Sabine Breitsameter teaches and researches sound and media culture at the Darmstadt University of Applied Sciences, where she has been a professor since 2006. She is the founder and the director of the International Media Cultural Work MA program there, and the head of the Soundscape- & Environmental Media Lab, a place for experimenting with 3D Audio and Fulldome Media. From 2004 to 2008 she taught experimental audio media as a visiting professor at the Berlin University of the Arts, where she cofounded the Sound Studies MA program. From the mid-1980s until today, Breitsameter worked as an author, director and dramaturge mainly in experimental and/or cultural radio for the German ARD, the EBU, the NPR (USA),  and Radio Canada.

Areas of research: Electroacoustic art forms, auditory culture, acoustic and media ecology, experimental radio, media history. Professional practice: Author, director, dramaturge, etc. for the German ARD network since 1984. Academic and artistic director of many symposiums and festivals, including Ganz Ohr: Symposium über das Zuhören (Kassel, 1997 , concurrent with Documenta X), Trans_Canada (ZKM Karlsruhe, 2004), The Global Composition: Conference on Sound, Media and the Environment (Darmstadt, 2012), and Disseminations: Media Cultural Practices for the Digital Age (Darmstadt, 2016). Numerous publications, lectures, and workshops in Germany and abroad, including R. Murray Schafer, Die Ordnung der Klänge (edited, translated, and wrote introduction).

Michael Pritchard

Dr Michael Pritchard FRPS became interested in photography and photographic history when he was 11 years old and has been active in the field ever since. After university, he joined Christie’s as a photography specialist in 1986 organising specialist auctions and handling many rare cameras and photographs. He left in 2007 to start a PhD which examined the growth of British photographic manufacturing and retailing between 1839 and 1914. On completion in 2010 he taught on De Montfort University’s MA History of Photography programme photography and industry module and worked for the British Library on organising the Kodak Historical Collection. He joined the Royal Photographic Society as Chief Executive in 2011. Michael has lectured and broadcast internationally on many different aspects of photographic history and has authored a number of books on the history of the camera and photography, most recently A history of photography in 50 Cameras (Bloomsbury 2015).  He runs the British Photographic History blog ( www.britishphotohistory.ning.com) in his spare time.

Denis Pellerin

Denis Pellerin is a photo-historian with a passion for stereo photography. He has been researching and learning about the history of stereo photography for over 30 years and has written several articles and books on the subject, both in French and in English.

During his thirtieth year as a secondary school teacher, Denis had the good fortune to meet and work with Dr.

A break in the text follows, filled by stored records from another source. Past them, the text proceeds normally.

(** * Niflheim-X (TypeScript): conversation orchestration, tools, memory

    A shallow embedding of the TypeScript package of niflheim-x:
    - [memory.ts]        (DictMemory, SQLiteMemory, createMemoryBackend),
    - [simple-agent.ts]  (SimpleDictMemory, Agent),
    - [tools.ts]         (ToolRegistry),
    - [llm/base.ts]      (BaseLLM.validateMessages, OpenAILLM, AnthropicLLM),
    together with the properties of these functions that the specification
    states.

    Conventions.  A JavaScript property that may be missing or [undefined]
    is an [option]; arrays are lists; [number]s that count or index are [Z];
    strings are [string]s (text is ASCII, or UTF-8 bytes that the code
    never inspects).  Code that can throw runs in [Exc]; code that also
    changes the agent's memory or talks to the outside runs in a state
    monad that keeps the state when an exception is thrown, as JavaScript
    does. *)

From Stdlib Require Import ZArith List String Ascii Bool Lia DecimalString.
From stdpp Require Import base gmap strings.
Import ListNotations.

Local Open Scope string_scope.
Local Open Scope list_scope.
Local Open Scope Z_scope.

(** ** JavaScript primitives used by the code *)

Module JS.

(** [Array.prototype.slice(start)], the end left out: a negative [start]
    counts from the end of the array, and both are clamped to the array.
    [-0] is [0], so [slice(-0)] is the whole array. *)
Definition slice_from {A : Type} (start : Z) (l : list A) : list A :=
  let len := Z.of_nat (length l) in
  let k := if start <? 0 then Z.max (len + start) 0 else Z.min start len in
  skipn (Z.to_nat k) l.

Definition newline : ascii := ascii_of_nat 10.
Definition quote : ascii := ascii_of_nat 34.
Definition backslash : ascii := ascii_of_nat 92.

(** White space of [String.prototype.trim] within ASCII: TAB, LF, VT, FF,
    CR and the space. *)
Definition is_trim_space (c : ascii) : bool :=
  let n := nat_of_ascii c in
  ((9 <=? n)%nat && (n <=? 13)%nat) || (n =? 32)%nat.

Fixpoint trim_start (s : string) : string :=
  match s with
  | String c r => if is_trim_space c then trim_start r else s
  | EmptyString => EmptyString
  end.

Definition string_rev (s : string) : string :=
  string_of_list_ascii (rev (list_ascii_of_string s)).

Definition trim (s : string) : string :=
  string_rev (trim_start (string_rev (trim_start s))).

(** [s.split('\n')]: never the empty array; the empty string gives one
    empty piece. *)
Fixpoint split_newline (s : string) : list string :=
  match s with
  | EmptyString => [EmptyString]
  | String c r =>
      let parts := split_newline r in
      if Ascii.eqb c newline then EmptyString :: parts
      else match parts with
           | p :: ps => String c p :: ps
           | [] => [String c EmptyString]
           end
  end.

(** [s.startsWith(p)] *)
Definition startsWith (p s : string) : bool := String.prefix p s.

(** [s.slice(n)] for [0 <= n] *)
Fixpoint string_drop (n : nat) (s : string) : string :=
  match n, s with
  | O, _ => s
  | S n', String _ r => string_drop n' r
  | S _, EmptyString => EmptyString
  end.

(** A string is truthy when it is not empty. *)
Definition truthy_string (s : string) : bool :=
  match s with EmptyString => false | String _ _ => true end.

(** Truthiness of a string that may be missing. *)
Definition truthy_opt_string (o : option string) : bool :=
  match o with Some s => truthy_string s | None => false end.

(** Writing JSON text in this file: every apostrophe stands for a double
    quote. *)
Fixpoint dq (s : string) : string :=
  match s with
  | EmptyString => EmptyString
  | String c r => String (if Ascii.eqb c "'"%char then quote else c) (dq r)
  end.

End JS.

(** ** Exceptions *)

(** What a [catch] clause can receive: an [Error] object, of which the code
    reads [message]; any other value, of which the code takes [String(_)];
    or a value of which no text can be had, because reading its [message]
    or converting it to a string throws in turn (an object without
    prototype, an object whose [toString] throws, an error whose [message]
    is a getter that throws).  [raised] is what is thrown then. *)
Inductive Thrown : Type :=
| ErrorObject (message : string)
| OtherValue (as_string : string)
| Unprintable (raised : Thrown).

Inductive Exc (A : Type) : Type :=
| Returns (a : A)
| Throws (e : Thrown).
Arguments Returns {A} a.
Arguments Throws {A} e.

Definition exc_bind {A B : Type} (c : Exc A) (k : A -> Exc B) : Exc B :=
  match c with
  | Returns a => k a
  | Throws e => Throws e
  end.

(** [try { c } catch (error) { h error }] *)
Definition exc_catch {A : Type} (c : Exc A) (h : Thrown -> Exc A) : Exc A :=
  match c with
  | Returns a => Returns a
  | Throws e => h e
  end.

(** [error instanceof Error ? error.message : String(error)] *)
Definition error_text (e : Thrown) : Exc string :=
  match e with
  | ErrorObject message => Returns message
  | OtherValue s => Returns s
  | Unprintable raised => Throws raised
  end.

(** [xs.map(f)] for an [f] that can throw: the first exception ends it. *)
Fixpoint exc_map {A B : Type} (f : A -> Exc B) (xs : list A) : Exc (list B) :=
  match xs with
  | [] => Returns []
  | x :: rest =>
      exc_bind (f x) (fun y =>
      exc_bind (exc_map f rest) (fun ys => Returns (y :: ys)))
  end.

(** ** State and exceptions

    A computation that reads and changes a state of type [S] and either
    returns or throws.  The state reached when an exception is thrown is
    kept: what was done before the [throw] stays done. *)
Definition SE (S A : Type) : Type := S -> Exc A * S.

Definition se_ret {S A : Type} (a : A) : SE S A := fun s => (Returns a, s).

Definition se_bind {S A B : Type} (c : SE S A) (k : A -> SE S B) : SE S B :=
  fun s =>
    match c s with
    | (Returns a, s') => k a s'
    | (Throws e, s') => (Throws e, s')
    end.

Definition se_throw {S A : Type} (e : Thrown) : SE S A :=
  fun s => (Throws e, s).

(** [try { c } catch (error) { h error }] *)
Definition se_catch {S A : Type} (c : SE S A) (h : Thrown -> SE S A)
  : SE S A :=
  fun s =>
    match c s with
    | (Returns a, s') => (Returns a, s')
    | (Throws e, s') => h e s'
    end.

Definition se_lift {S A : Type} (x : Exc A) : SE S A := fun s => (x, s).

Definition se_get {S : Type} : SE S S := fun s => (Returns s, s).

Definition se_modify {S : Type} (f : S -> S) : SE S unit :=
  fun s => (Returns tt, f s).

(** [for (const x of xs) { body x }] *)
Fixpoint se_for {S A : Type} (xs : list A) (body : A -> SE S unit)
  : SE S unit :=
  match xs with
  | [] => se_ret tt
  | x :: rest => se_bind (body x) (fun _ => se_for rest body)
  end.

Declare Scope se_scope.
Delimit Scope se_scope with se.
Notation "x <- c ;; k" := (se_bind c (fun x => k))
  (at level 100, c at next level, right associativity) : se_scope.
Notation "c ;; k" := (se_bind c (fun _ => k))
  (at level 100, right associativity) : se_scope.

(** ** JSON values, [JSON.parse], [JSON.stringify], property access *)

Module Json.

(** A parsed JSON value.  A number keeps its lexeme: no arithmetic is done
    on numbers here.  An object keeps its members in the order of the text;
    reading a key takes its last occurrence, as [JSON.parse] does. *)
#[warnings="-register-all"]
Inductive json : Type :=
| JNull
| JBool (b : bool)
| JNumber (lexeme : string)
| JString (s : string)
| JArray (items : list json)
| JObject (members : list (string * json)).

Definition code (c : ascii) : nat := nat_of_ascii c.

Definition is_ws (c : ascii) : bool :=
  let n := code c in
  (n =? 32)%nat || (n =? 9)%nat || (n =? 10)%nat || (n =? 13)%nat.

Fixpoint skip_ws (s : list ascii) : list ascii :=
  match s with
  | c :: r => if is_ws c then skip_ws r else s
  | [] => []
  end.
(** A log with one entry from 2020 and one a second old. *)
Definition agedLogStore : Store :=
  mkStore ∅ [] ∅
    [ mkNotificationLog (Some (VStr "u1")) "C1" "confirmation" "t" "b"
        1600000000000 "sent" None None None;
      mkNotificationLog (Some (VStr "u1")) "C1" "resolution" "t" "b"
        1699999999000 "sent" None None None ] [].

(** A browser that grants everything and yields the token "token-new". *)
Definition willingBrowser : Browser :=
  {| messagingAvailable := true;
     permissionGranted := true;
     registrationToken := "token-new";
     browserFaults := λ _, None |}.

(** * Properties *)

(** ** SLA monitor *)

Section SLAFacts.

Import SLA.

(** Seconds and milliseconds: [z / 1000 <= k] as an integer comparison. *)
Lemma seconds_le_iff (z k : Z) :
  (inject_Z z / 1000 <= inject_Z k)%Q ↔ z ≤ k * 1000.
Proof. unfold Qle, Qdiv, Qmult, Qinv, inject_Z; simpl; lia. Qed.

Lemma seconds_left_le (z1 z2 : Z) :
  z1 ≤ z2 →
  (SLA_SECONDS - inject_Z z2 / 1000 <= SLA_SECONDS - inject_Z z1 / 1000)%Q.
Proof.
  intros Hle.
  unfold SLA_SECONDS, Qle, Qminus, Qplus, Qopp, Qdiv, Qmult, Qinv, inject_Z; simpl; lia.
Qed.

Lemma seconds_left_lt (z1 z2 : Z) :
  z1 < z2 →
  (SLA_SECONDS - inject_Z z2 / 1000 < SLA_SECONDS - inject_Z z1 / 1000)%Q.
Proof.
  intros Hlt.
  unfold SLA_SECONDS, Qlt, Qminus, Qplus, Qopp, Qdiv, Qmult, Qinv, inject_Z; simpl; lia.
Qed.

Brian May before being hired by the latter as the curator of his extensive photographic collection.

Brian May and Denis Pellerin have now co-authored three books together (Diableries: Stereoscopic Adventures in Hell, 2013, The Poor Man’s Picture Gallery, 2014, Crinoline: Fashion’s Most Magnificent Disaster, 2016) and are currently working on a couple more publications while being also deeply involved in the various activities of The London Stereoscopic Company, re-created by Brian May in 2008.

Since September 2015 Pellerin has been the director of the said company whose original motto, “No home without a stereoscope”, is more than ever valid.

Kim Timby

Kim Timby is an independent photography historian based in Paris, where she teaches at the École du Louvre and works as a curator for a private collection specialized in nineteenth-century travel photography. She previously worked in museums, where she curated exhibitions including “Paris in 3D” (2000).

Her research explores the cultural history of photographic technologies. She is interested in what motivates the elaboration of specific forms of photography and in the social, artistic and scientific practices that structure their reception and development. She has published widely on these topics, including the book 3D and Animated Lenticular Photography: Between Utopia and Entertainment (De Gruyter, 2015) and articles and chapters on color in photography.